32nd Sunday Year B - Homily 4

Homily 4 - 2018 

As we heard in today’s Gospel, Jesus pulled no punches when he criticised the Jerusalem scribes,“Beware of the scribes who like to walk about in long robes, to be greeted obsequiously in the market squares, to take the front seats in the synagogues and the places of honour at banquets; these are the men who swallow the property of widows while making a show of lengthy prayers.”

Human nature does not change all that much. Within the last month or two, Pope Francis wrote a letter addressed to the laypeople of the Church. Referring to a Report recently published in the United States, he commented: In recent days, a report was made public which detailed the experiences of at least a thousand survivors, victims of sexual abuse, the abuse of power and of conscience at the hands of priests over a period of approximately seventy years. The heart-wrenching pain of these victims, which cries out to heaven, was long ignored, kept quiet or silenced. But their outcry was more powerful than all the measures meant to silence it …. 
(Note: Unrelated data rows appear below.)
(** The last unit absorbs exactly the filler-only segments that come next,
    and is then never touched again. *)
Lemma while_loop_absorbs fuel st us x :
  loop_inv uuid4 segments st -> length segments - i st <= fuel ->
  utterance_units st = us ++ [x] ->
  exists final,
    while_loop uuid4 fuel segments speaker_id st = Ok final
    /\ nth_error final (length us)
       = Some (absorb_all x (leading_fillers (skipn (i st) segments))).
Proof.
  revert st x. induction fuel as [|fuel IH]; intros st x Hinv Hfuel Hu.
  - simpl. assert (E : (i st <? length segments)%nat = false)
      by (apply Nat.ltb_ge; lia).
    rewrite E, Hu. eexists. split; [reflexivity|].
    rewrite skipn_all2 by lia. simpl. apply nth_error_snoc_last.
  - simpl. destruct (i st <? length segments)%nat eqn:E.
    + apply Nat.ltb_lt in E.
      destruct (nth_error segments (i st)) as [cur|] eqn:Hnth;
        [|apply nth_error_None in Hnth; lia].
      destruct (loop_body_shape st cur Hinv Hnth)
        as (st' & Hb & Hinv' & Hadv & Hshape).
      rewrite Hb. simpl.
      rewrite (skipn_nth_error_cons _ _ _ Hnth). simpl.
      destruct Hshape as [(Hf & us' & x' & Hu1 & Hu2 & Hi)|(Hf & y & Hu2)].
      * rewrite Hu in Hu1. apply app_inj_tail in Hu1 as [<- <-].
        rewrite Hf.
        destruct (IH st' (absorbed_of x cur) Hinv' ltac:(lia) Hu2)
          as (final & Hw & Hn).
        exists final. split; [exact Hw|].
        rewrite Hn, Hi, Nat.add_1_r. reflexivity.
      * destruct Hf as [Hf|Hf]; [|rewrite Hu in Hf; destruct us; discriminate].
        rewrite Hf. rewrite Hu in Hu2.
        destruct (while_loop_frozen fuel st' (us ++ [x]) y Hinv' ltac:(lia) Hu2)
          as (tail & Ht).
        exists ((us ++ [x]) ++ tail). split; [exact Ht|].
        rewrite <- app_assoc. simpl. apply nth_error_snoc_last.
    + apply Nat.ltb_ge in E. rewrite Hu. eexists. split; [reflexivity|].
      rewrite skipn_all2 by lia. simpl. apply nth_error_snoc_last.
Qed.

End Walk.

(** What [structure] returns at the position of the last unit of a state
    of its walk. *)
Lemma structure_after_reachable uuid4 (asr_result : ASRResult.t)
    (speaker_id : str) st us x :
  segments_valid (ASRResult.segments asr_result) ->
  reachable uuid4 (sorted_by_start (ASRResult.segments asr_result))
            speaker_id st ->
  utterance_units st = us ++ [x] ->
  exists units,
    structure uuid4 asr_result speaker_id = Ok units
    /\ nth_error units (length us)
       = Some (absorb_all x
                 (leading_fillers
                    (skipn (i st)
                       (sorted_by_start (ASRResult.segments asr_result))))).
Proof.
  intros Hv Hr Hu.
  set (segs := sorted_by_start (ASRResult.segments asr_result)) in *.
  assert (Hsv : segments_valid segs) by now apply sorted_by_start_Forall.
  assert (Hss : StronglySorted start_le segs) by now apply sorted_by_start_sorted.
  rewrite structure_is_while_loop. fold segs.
  destruct (reachable_while_loop uuid4 segs speaker_id Hsv Hss st Hr)
    as (fuel & Hfuel & ->).
  apply while_loop_absorbs; auto.
  now apply (reachable_inv uuid4 segs speaker_id Hsv Hss).
Qed.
He went on: With shame and repentance, we acknowledge as [a Church] community that we were not where we should have been, that we did not act in a timely manner, realizing the magnitude and the gravity of the damage done to so many lives. We showed no care for the little ones; we abandoned them.

He then named the problem as Clericalism, and asserted: To say “no” to abuse is to say an emphatic “no” to all forms of clericalism.

Looking to the future, he wrote: It is impossible to think of a conversion of our activity as a Church that does not include the active participation of all the members of God’s People. Indeed, whenever we have tried to replace, or silence, or ignore … the People of God, we end up creating communities, projects, theological approaches, spiritualities and structures without roots, without memory, without faces, without bodies and ultimately, without lives.

Back here in Australia, meanwhile, Australia’s Royal Commission Into Institutional Responses to Child Sexual Abuse had already issued its report last December after five years of hearings and investigation It had concluded that clericalism is at the centre of a tightly interconnected cluster of contributing factors to abuse within the Catholic Church. It described clericalism as: a sense of entitlement, superiority and exclusion, and abuse of power.

An American woman theologian wisely commented: … clericalism hurts everyone: The laity is victimized and infantilized; the clergy is isolated and expected to be superhuman.

In relation to clericalism, Archbishop Mark Coleridge of Brisbane, head of the Australian Episcopal Conference, was recently quoted as saying: There will … have to be a change in the culture associated with the Catholic priesthood... Part of that change will involve… a greater sharing of responsibility with laypeople - which in turn requires a reconsideration of our structures of decision-making.

And here now are you, the small Catholic community in Ballan, wrestling with how to continue to face your immediate future without the presence of a resident priest. In some ways it is an exciting time in the story of our Church. You are not alone. Already in the west and north of our diocese, there have been a number of small catholic communities like you responding to this new situation for a number of years. Some have been doing it better than others.

I believe that the Holy Spirit gifts every community with the people and capacities it needs, not just to survive or to limp along, but somehow to thrive. But you need the courage to think differently, to dream or, more to the point, to learn or be helped to discern the presence among you of God’s guiding and empowering Spirit. One thing is certain: however you choose to continue your mission to the world here in Ballan, and to structure yourselves accordingly, steer clear of any new form of clericalism.